Der pauschal vorgebrachte Hinderungsgrund der Erkrankung ist bislang nicht belegt. Allein durch eine Arbeitsunfähigkeit im April 2003 zeitlich nach den der Klägerin vorgeworfenen Versäumnissen im Januar 2003 ist dies nicht schlüssig dargetan. Im Übrigen wäre bei diesem Sachvortrag ebenfalls ein Versäumnis gegeben, denn die Klägerin wäre auch verpflichtet gewesen, die Minderung ihrer Leistungsfähigkeit anzuzeigen. Denn soweit diese ein Ausmaß von sechs Wochen überschreitet, erfolgt keine Leistungsfortzahlung bei Arbeitsunfähigkeit (§ 126 SGB III). Es wäre dann aus einem anderen Grunde eine wesentliche Änderung eingetreten, die von der Klägerin wiederum nicht angezeigt worden wäre.
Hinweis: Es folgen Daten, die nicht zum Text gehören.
(* ===== verification/Topology.v ===== *)
(** * Topology: queue declarations (pkg/rabbitmq/topology.go), and where dead letters go on a
    broker with documented routing. *)
From S2P Require Import Prelude AmqpData Errors Prog Config Amqp.
Local Open Scope string_scope.
Local Open Scope go_scope.

(** wrapQueueDeclareErr; the quoted queue names are kept as arguments of the format. *)
Definition wrapQueueDeclareErr (queueName : string) (err : error) : error :=
  match as_amqp err with
  | Some (code, _) =>
      if bool_decide (code = PreconditionFailed) then
        EErrorf "declare queue %q: %w (queue already exists with different arguments; delete %q on the broker, then restart)"
          [AStr queueName; AStr queueName] [err]
      else EErrorf "declare queue: %w" [] [err]
  | None => EErrorf "declare queue: %w" [] [err]
  end.

Section topology.
Context {E : Type -> Type} `{amqpE -< E}.

(** The second half of declareQueueTopology: the queue itself and its binding. *)
Definition declareQueue (ch : channel) (cfg : Config.t) (queueName routingKey : string)
    (queueArgs : Table) : prog E (option error) :=
  let! err := trigger (ChQueueDeclare ch queueName true false false false queueArgs) in
  match err with
  | Some err => Ret (Some (wrapQueueDeclareErr queueName err))
  | None =>
      let! err := trigger (ChQueueBind ch queueName routingKey (Config.Exchange cfg) false None) in
      match err with
      | Some err => Ret (Some (EErrorf "bind queue: %w" [] [err]))
      | None => Ret None
      end
  end.
(** C30: [Consume] runs until it is stopped.  It registers with the consumer, runs sessions one
    after the other with a pause of [consumerRestartSleep] after each failure, and returns,
    always nil, exactly when the context was found done or a session ended with an error that
    is [context.Canceled]; then it deregisters. *)
Theorem Consume_log q key err t :
  runs (traced env) (Consume (consumerOf config pctx) q key (Some userHandler)) [] err t ->
  err = None /\ exists log, observed session_acts t = SJoin :: log ++ [SLeave] /\
    consume_log (session_log (consumerOf config pctx) q key (Config.PrefetchCount config)) log.
Proof. apply Consume_rounds. Qed.

(** C15: [ConsumeConcurrent] is the same loop around concurrent sessions, and exactly [Consume]
    for at most one worker. *)
Theorem ConsumeConcurrent_log q key workers err t :
  runs (traced env) (ConsumeConcurrent (consumerOf config pctx) q key workers (Some userHandler)) [] err t ->
  err = None /\ exists log, observed session_acts t = SJoin :: log ++ [SLeave] /\
    consume_log
      (if bool_decide (workers <= 1)
       then session_log (consumerOf config pctx) q key (Config.PrefetchCount config)
       else concurrent_log (consumerOf config pctx) q key
              (Z.max (Config.PrefetchCount config) workers) workers) log.
Proof.
  unfold ConsumeConcurrent. case_bool_decide; [apply Consume_rounds|].
  intros Hrun. refine (wp_sound _ _ _ _ _ (fun err t => err = None /\ exists log, _) Hrun _).
  wp_step. eapply wp_seq; [apply consume_loop_wp, consumeOnceConcurrent_wp; reflexivity|].
  cbv beta. intros e t1 (-> & l & -> & Hl). wp_all. split; [done|].
  simpl. rewrite observed_app. simpl. by eexists.
Qed.
End props.

(** ** Liveness *)

(** The selects of the sessions so far. *)
Definition selects (t : trace consumerE) : nat :=
  length (omap (fun a => match a with SEvent ev => Some ev | _ => None end) (observed session_acts t)).

(** After [n] selects the environment delivers no more: the context is done, the channel or the
    delivery stream is closed. *)
Definition ends_after (n : nat) (answer : strategy consumerE) : Prop :=
  forall sctx chanClose msgs t msg, (n <= selects t)%nat ->
    answer _ (inject (SessionSelect sctx chanClose msgs)) t <> SessionDelivery (Some msg).

Lemma selects_handling ch c q key msg (l t : trace consumerE) :
  delivered c ch q key msg (observed acts l) -> selects (l ++ t) = selects t.
Proof.
  intros Hl. unfold selects. rewrite observed_app, omap_app, length_app.
  rewrite (session_acts_handling l) by by eapply delivered_no_other.
  assert (Hn : forall log, omap (fun a => match a with SEvent ev => Some ev | _ => None end) (map SAct log)
    = @nil session_event) by (intros log; by induction log).
  rewrite Hn. simpl. lia.
Qed.

Lemma session_round_scripted answer n fuel config pctx ch q key msgs chanClose t :
  ends_after n answer ->
  exists r t', interp (scripted answer) fuel
      (session_round (consumerOf config pctx) ch q key userHandler msgs chanClose tt) t = Some (r, t') /\
    match r with inl _ => (n - selects t' < n - selects t)%nat | inr _ => True end.
Proof.
  intros Hends. unfold session_round, trigger. cbn [bind interp]. unfold scripted at 1.
  destruct (answer _ _ t) as [|closeErr|[msg|]] eqn:Ha; simpl;
    try by do 2 eexists.
  destruct (loopfree_scripted answer fuel (handleDelivery (consumerOf config pctx) ch q key msg userHandler)
    (Ev (inject (SessionSelect (ctx (consumerOf config pctx)) chanClose msgs)) (SessionDelivery (Some msg)) :: t)
    (handleDelivery_loopfree (consumerOf config pctx) ch q key msg eq_refl)) as ([] & t' & Ht).
  rewrite interp_bind. simpl in Ht. rewrite Ht. simpl. do 2 eexists. split; [reflexivity|].
  destruct (wp_sound _ _ _ _ _ _ (scripted_runs _ _ _ _ _ _ Ht)
    (handleDelivery_wp (consumerOf config pctx) anything eq_refl ch q key msg _)) as (l & -> & Hl).
  rewrite (selects_handling _ _ _ _ _ _ _ Hl).
  assert (Hlt : (selects t < n)%nat).
  { destruct (decide (n <= selects t)%nat) as [Hn|Hn]; [|lia]. by destruct (Hends _ _ _ _ msg Hn Ha). }
  unfold selects at 1. simpl. rewrite omap_app, length_app. simpl. unfold selects in *. lia.
Qed.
Auch die übrigen Einlassungen rechtfertigen nicht die Prognose, dass die Rechtsverteidigung erfolgreich sein wird; dies selbst dann, wenn noch weitere Ermittlungen wie z. B. die Beiziehung der Strafakte oder die persönliche Anhörung der Klägerin oder deren Mutter erfolgen sollten. Die Klägerin lebt seit dem Alter von 15 Jahren seit 1994 im Großraum M ... Es ist nicht ersichtlich, weswegen ihre Herkunft aus Sachsen-Anhalt zu reduzierten Mitwirkungsverpflichtungen im Jahre 2003 führen sollten. Ebensowenig ist ersichtlich, weswegen die Mutter der Klägerin, die im April 2003 die Krankheit ihrer Tochter angezeigt hat, hinsichtlich eines Meldeversäumnisses im Januar desselben Jahres beraten werden sollte, wenn die Arbeitsverwaltung gerade wegen dieses Versäumnisses nichts von diesem Sachverhalt wusste. Denn hätte die Mutter auch dieses Meldeversäumnis angezeigt, wäre die Aufhebungsentscheidung sicher bereits früher erfolgt. Damit hat die Klägerin insbesondere auch die Höhe der zu Unrecht erfolgten Zahlung verursacht.

Die Beschwerde hatte damit keinen Erfolg und ist zurückzuweisen.

Die Entscheidung ergeht kostenfrei (§ 183 SGG) und ist nicht anfechtbar (§ 177 SGG).